Chapitre XVII - Éva en colère

 

L’altercation des marquis faisait grand bruit et s’entendait de loin. Éva, à présent maîtresse des lieux, passait dans les environs. Intriguée par tous ces cris, elle entra dans la salle juste au moment où le marquis de Kougnonbaf se prenait pour Zorro.

Les deux hommes cessèrent de s’agripper par le vêtement et se turent.

« Qu’est-ce qui justifie ces vociférations ? » demanda-t-elle. Le timbre de sa voix et son regard trahissaient son indignation.

Les deux hommes défroissèrent leur habit.

« Des vociférations ? dit enfin Ottokar, le plus courageux de ces deux larrons. Vous avez entendu quelqu’un vociférer, mon cher marquis ?

– Non, cher marquis. Tout en ce lieu respire le calme et la tranquillité.

 

– Je dirais même plus… »

Éva les interrompit d’un ton brutal :

« Auriez-vous l’audace de vous moquer de moi ? »

Miroslav commençait à rapetisser. Son compère répondit avec un calme rassurant :

« Peut-être, dans l’ardeur de notre discussion, aurions-nous, tout à fait inconsciemment, élevé la voix.

– Bien sûr ! répondit-elle, ironique.

– Lorsque nous parlons de musique, et particulièrement de la musique russe, nous sommes animés d’une telle passion que, souvent, nous nous emportons. »

Bifenbaf, malgré sa peur, entrait dans ce nouveau jeu :

« Nous avions engagé un débat enflammé au sujet de… de…

– De Prokofiev.

– Ah ! Prokofiev ! L’amour des trois oranges, Lieutenant Kijé, Shéhérazade…

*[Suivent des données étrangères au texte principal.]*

(** [locked] is whether a publisher holds [mu] across steps; [removed] whether the body
    of [Cancel] has run to its end. *)
Record subscriber := mkSubscriber {
  s_id : N;
  s_topic : gostring;
  s_kind : subKind;
  s_opts : SubOptions;
  s_ch : channel;
  s_closed : bool;
  s_done : bool;
  s_locked : bool;
  s_removed : bool;
  s_ringBuf : option (@RingBuffer.ringBuffer Message);
  s_pump : pump;
  s_received : N;
  s_dropped : N;
}.
Implicit Types (s : subscriber).

Definition setCh ch s : subscriber :=
  mkSubscriber (s_id s) (s_topic s) (s_kind s) (s_opts s) ch (s_closed s) (s_done s) (s_locked s) (s_removed s)
    (s_ringBuf s) (s_pump s) (s_received s) (s_dropped s).
Definition setRing rb s : subscriber :=
  mkSubscriber (s_id s) (s_topic s) (s_kind s) (s_opts s) (s_ch s) (s_closed s) (s_done s) (s_locked s) (s_removed s)
    (Some rb) (s_pump s) (s_received s) (s_dropped s).
Definition setPump p s : subscriber :=
  mkSubscriber (s_id s) (s_topic s) (s_kind s) (s_opts s) (s_ch s) (s_closed s) (s_done s) (s_locked s) (s_removed s)
    (s_ringBuf s) p (s_received s) (s_dropped s).
Definition setLocked b s : subscriber :=
  mkSubscriber (s_id s) (s_topic s) (s_kind s) (s_opts s) (s_ch s) (s_closed s) (s_done s) b (s_removed s)
    (s_ringBuf s) (s_pump s) (s_received s) (s_dropped s).
Definition setRemoved s : subscriber :=
  mkSubscriber (s_id s) (s_topic s) (s_kind s) (s_opts s) (s_ch s) (s_closed s) (s_done s) (s_locked s) true
    (s_ringBuf s) (s_pump s) (s_received s) (s_dropped s).
Definition addStats (received dropped : bool) s : subscriber :=
  mkSubscriber (s_id s) (s_topic s) (s_kind s) (s_opts s) (s_ch s) (s_closed s) (s_done s) (s_locked s) (s_removed s)
    (s_ringBuf s) (s_pump s)
    (if received then incr64 (s_received s) else s_received s) (if dropped then incr64 (s_dropped s) else s_dropped s).

(** [initSubscriberChannel], on the subscriber the broker has just built. *)
Definition newSubscriber id topic (kind : subKind) (opts : SubOptions) : subscriber :=
  if UseRingBuffer opts && bool_decide (Policy opts = DropOldest) then
    mkSubscriber id topic kind opts (mkChannel [] 0 false) false false false false
      (Some (RingBuffer.newRingBuffer zeroMessage (BufferSize opts))) Popping 0 0
  else
    mkSubscriber id topic kind opts (mkChannel [] (Z.to_nat (BufferSize opts)) false) false false false false
      None NoPump 0 0.

Record SubscriptionStats := mkStats { Received : N; Dropped : N; QueueLen : Z; QueueCap : Z }.
Definition Stats s : SubscriptionStats :=
  match s_ringBuf s with
  | Some rb => mkStats (s_received s) (s_dropped s) (RingBuffer.Len rb) (Z.of_nat (RingBuffer.Cap rb))
  | None => mkStats (s_received s) (s_dropped s) (Z.of_nat (length (ch_buf (s_ch s)))) (Z.of_nat (ch_cap (s_ch s)))
  end.

(** A send that does not wait: room, a full buffer, or a closed channel (a panic). *)
Inductive sendResult := Sent (ch : channel) | Full | SendPanics.
Definition trySend msg (ch : channel) : sendResult :=
  if ch_closed ch then SendPanics
  else if length (ch_buf ch) <? ch_cap ch then Sent (mkChannel (ch_buf ch ++ [msg]) (ch_cap ch) false)
  else Full.

(** The locked part of [Cancel]: [None] while the lock is taken, and after the first
    call ([once]); a second close of a channel would be a panic, which [once] rules out. *)
Definition cancelLocked s : option subscriber :=
  if s_locked s || s_closed s then None
  else
    ch_rb ← match s_ringBuf s with
            | Some rb => rb ← RingBuffer.Close rb; Some (s_ch s, Some rb)
            | None => if ch_closed (s_ch s) then None
                      else Some (mkChannel (ch_buf (s_ch s)) (ch_cap (s_ch s)) true, None)
            end;
    let '(ch, rb) := ch_rb in
    Some (mkSubscriber (s_id s) (s_topic s) (s_kind s) (s_opts s) ch true true (s_locked s) (s_removed s)
            rb (s_pump s) (s_received s) (s_dropped s)).

(** The rest of [Cancel] runs once the pump, if any, has returned. *)
Definition canRemove s : bool :=
  s_closed s && negb (s_removed s) && match s_pump s with NoPump | Stopped _ => true | _ => false end.

(** One step of [pumpRingBuffer]. Returning closes [pumpDone] and the channel. *)
Definition stopPump (held : option Message) s : subscriber :=
  setPump (Stopped held) (setCh (mkChannel (ch_buf (s_ch s)) (ch_cap (s_ch s)) true) s).
Definition pumpRingBuffer (c : pumpChoice) s : option subscriber :=
  rb ← s_ringBuf s;
  match s_pump s, c with
  | Popping, PGo =>
      '(m, rb) ← RingBuffer.Pop zeroMessage rb;
      Some (setPump (match m with Some m => Holding m | None => Waiting end) (setRing rb s))
  | Waiting, PGo =>
      let '(token, rb') := RingBuffer.Receive rb in
      if token then Some (setPump Popping (setRing rb' s))
      else if RingBuffer.notifyClosed rb then Some (stopPump None s) else None
  | Holding m, PDone => if s_done s then Some (stopPump (Some m) s) else None
  | Waiting, PDone => if s_done s then Some (stopPump None s) else None
  | _, _ => None
  end.

(** A receive by the subscriber's consumer: from the buffer, or from the pump. *)
Definition consumerReceive s : option (Message * subscriber) :=
  match s_pump s with
  | Holding m => Some (m, setPump Popping s)
  | NoPump =>
      match ch_buf (s_ch s) with
      | m :: buf => Some (m, setCh (mkChannel buf (ch_cap (s_ch s)) (ch_closed (s_ch s))) s)
      | [] => None
      end
  | _ => None
  end.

– Ah ! Non, cher ami. Schéhérazade, c’est Rimsky-Korsakov.

– Vous croyez ? »

Éva frappa du poing sur le bureau.

« Me prenez-vous pour une andouille ? Je vous rappelle, messieurs, que c’est dans cette salle même que le cœur de mon père a cessé de battre. Vos éclats de voix sont une insulte à sa mémoire. Je vous promets que vous serez tous deux sévèrement punis. »

Je vous laisse imaginer l’état d’âme des deux hommes, inaccoutumés à une telle autorité de la part de la jeune princesse.

« Je vous demande pardon, Altesse, » dit piteusement Miroslav.

Quant au marquis de Kougnonbaf, qui se vantait de n’avoir peur de personne, il était impressionné devant cette jeune fille en colère. Comme il l’avait sous-estimée !

Éva, qui n’y avait pas encore prêté attention, regarda de plus près le sac de toile et considéra l’animal qu’Ottokar avait laissé vagabonder et qui, au fond du salon, commençait à brouter les tentures. Sa colère monta d’un degré.

« Mais… Aurais-je mangé de mauvais champignons ? Kougnonbaf ! Que fait ici cette chèvre ? Et vous ? Qu’est-ce qui glousse et gesticule dans ce sac ? Avez-vous l’intention de monter un cirque dans ce lieu respectable ? Voilà qui me scandalise ! J’exige des explications.

– Nous voilà dans les sables mouvants ! » pensait Ottokar.

Le marquis Miroslav se tassait de plus en plus.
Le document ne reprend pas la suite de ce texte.